I seem to remember that Phoenix is no longer recommended because of potential security issues or something like that. It has been removed from the latest NiceHash miner.

BTW I very much doubt the profit that NiceHash states because the power usage is calculated as the power used by the GPU only and that is not the only power used by a PC. My GPU (GTX1660) is using according to NiceHash & GPU-z ,57 watts, only 20.88 MH/s, memory slightly overclocked to 4650 MHz down from 4950 with memory controller use rising from 90 to 95%, GPU limited to 1215 MHz and 0.7 volts. I use a Seasonic 550PX platinum PSU which is highly efficient and my PC is currently pulling ~ 146 to 151 watts from the wall !!! Therefore the profitability calculator is way off IMO. I did manually change the Benchmarked power to a higher value to more better represent the power that my system pulls from the wall. I put around 125 watts in many of the benchmark power boxes to closer represent my system power for a closer profit calculation. 125 watts seems low now considering the power that I am seeing with my power monitor which my PC PSU plugs into. Since it has been connected it has used 7.48 kWh of power in 81 hours. Power is expensive in the UK and that has cost me £1.10 (~$1.53). On the plus side my GPU temp is only 35C with fan @100% with GPU@100% usage. The hashrate rises to just under 22 MH/s when my GPU is running at full speed of 2010 MHz which is the default for my MSI GTX1660 Armour OC. The power usage rockets to around 190 watts! Less than 10% increase in hashrate for a 25% increase in power. My graphics card uses crap Hynix ram which is why the hashrate is fairly low.

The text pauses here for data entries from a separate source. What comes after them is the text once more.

(** A registration, a change that [watch] reads, a send that finds room, one
    that gives up or whose channel is closed, a round of the reader, and the
    two steps of [Client.Close]. *)
Inductive notify_step : notify -> notify -> Prop :=
| nt_watch w ch : nt_chans w !! ch = None -> notify_step w (watch_on ch w)
| nt_change d cg sn cs got lost sent kv :
    let pairs := trim_entries (d_basePath d) kv in
    notify_step (mkNotify d cg sn cs got lost sent)
      (mkNotify (with_pairs pairs d) (cg ++ [pairs]) (sn ++ senders d pairs) cs got lost (sent ++ senders d pairs))
| nt_deliver d cg l1 ch pairs l2 cs got lost sent buf :
    cs !! ch = Some (mkChan buf false) -> (length buf < chan_cap)%nat ->
    notify_step (mkNotify d cg (l1 ++ (ch, pairs) :: l2) cs got lost sent)
      (mkNotify d cg (l1 ++ l2) (<[ch := mkChan (buf ++ [pairs]) false]> cs) got lost sent)
| nt_give_up d cg l1 ch pairs l2 cs got lost sent buf closed :
    cs !! ch = Some (mkChan buf closed) -> closed = true \/ (chan_cap <= length buf)%nat ->
    notify_step (mkNotify d cg (l1 ++ (ch, pairs) :: l2) cs got lost sent)
      (mkNotify d cg (l1 ++ l2) cs got (lost ++ [(ch, pairs)]) sent)
| nt_receive d cg sn cs got lost sent ch pairs buf closed :
    cs !! ch = Some (mkChan (pairs :: buf) closed) ->
    notify_step (mkNotify d cg sn cs got lost sent)
      (mkNotify d cg sn (<[ch := mkChan buf closed]> cs) (got ++ [(ch, pairs)]) lost sent)
| nt_remove d cg sn cs got lost sent ch :
    notify_step (mkNotify d cg sn cs got lost sent) (mkNotify (RemoveWatcher ch d) cg sn cs got lost sent)
| nt_close d cg sn cs got lost sent ch buf :
    cs !! ch = Some (mkChan buf false) -> ch ∉ d_chans d ->
    notify_step (mkNotify d cg sn cs got lost sent)
      (mkNotify d cg sn (<[ch := mkChan buf true]> cs) got lost sent).

(** A discovery that nobody watches yet. *)
Definition new_notify (d : discovery) : notify := mkNotify d [] [] ∅ [] [] [].

(** What of a list concerns one channel. *)
Definition of_chan (ch : nat) (l : list (nat * list KV)) : list (list KV) := snd <$> filter (fun x => x.1 = ch) l.
Definition buffered (ch : nat) (w : notify) : list (list KV) :=
  match nt_chans w !! ch with Some c => ch_buf c | None => [] end.

Arguments of_chan : simpl never.
Arguments buffered : simpl never.

(** ** Proofs *)

Lemma of_chan_app ch l k : of_chan ch (l ++ k) = of_chan ch l ++ of_chan ch k.
Proof. unfold of_chan. by rewrite filter_app, fmap_app. Qed.
Lemma of_chan_eq ch p : of_chan ch [(ch, p)] = [p].
Proof. unfold of_chan. by rewrite filter_cons_True by done. Qed.
Lemma of_chan_ne ch ch' p : ch' <> ch -> of_chan ch [(ch', p)] = [].
Proof. intros H. unfold of_chan. by rewrite filter_cons_False by done. Qed.
Lemma of_chan_cons ch x l : of_chan ch (x :: l) = of_chan ch [x] ++ of_chan ch l.
Proof. apply (of_chan_app ch [x] l). Qed.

BTW I have noticed that benchmarking at least getting the power figures fails if any other GPU monitoring is running such as Afterburner or GPU-z.

The only issue with these power monitors is that they themselves use power, 20 VA it is rated at, rather than watts.

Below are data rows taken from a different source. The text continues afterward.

Lemma mem_Put_lookup mode key key' v isDir ttl (s s' : mem_store mode) e :
  canonical mode key -> canonical mode key' -> key <> key' -> st_Put key' v isDir ttl s = (s', e) ->
  mem_map s' !! mem_key mode key = mem_map s !! mem_key mode key /\ mem_now s' = mem_now s.
Proof.
  intros Hk Hk' Hne Hput. apply (f_equal fst) in Hput. cbn [st_Put mem_Store fst] in Hput. subst s'.
  destruct mode, isDir; cbn [mem_map mem_now]; try done;
    (split; [|done]; rewrite lookup_insert_ne; [done|]; intros Heq; apply Hne; symmetry; by eapply mem_key_inj).
Qed.

Lemma mem_granted mode now ttl old (v : bytes) :
  Second <= ttl ->
  exists t, 0 < t /\ (mode = Etcd -> Second * (ttl / Second) <= t) /\
    match mem_lease mode now ttl old with None => True | Some (x, _) => now + t <= x end.
Proof.
  intros Ht. pose proof (mem_lease_alive mode now ttl old v (or_intror Ht)) as Ha. unfold mem_alive in Ha. cbn [snd] in Ha.
  destruct (mem_lease mode now ttl old) as [[x y]|] eqn:E.
  - apply Z.ltb_lt in Ha. exists (x - now). split; [lia|]. split; [|lia]. intros ->. cbn in E. unfold Second in *.
    rewrite (proj2 (Z.ltb_lt _ _)) in E by lia. injection E as <- _. lia.
  - exists (Z.max 1 (Second * (ttl / Second))). split; [lia|]. split; [lia|done].
Qed.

[EDIT] power from wall is down to 124/125 Watts after restarting my browser which was using quite a bit of CPU ~25% and power. I will have to remember to keep restarting my browser to cut memory usage and power. 32 GB of memory so memory is rarely a problem unless one or more of my many running browsers, 4 ATM but 5 on occasions, gets to 10+GB.


----------



## trog100 (Apr 20, 2021)

why dont you just use the quick miner.. ??

trog


----------



## Colddecked (Apr 20, 2021)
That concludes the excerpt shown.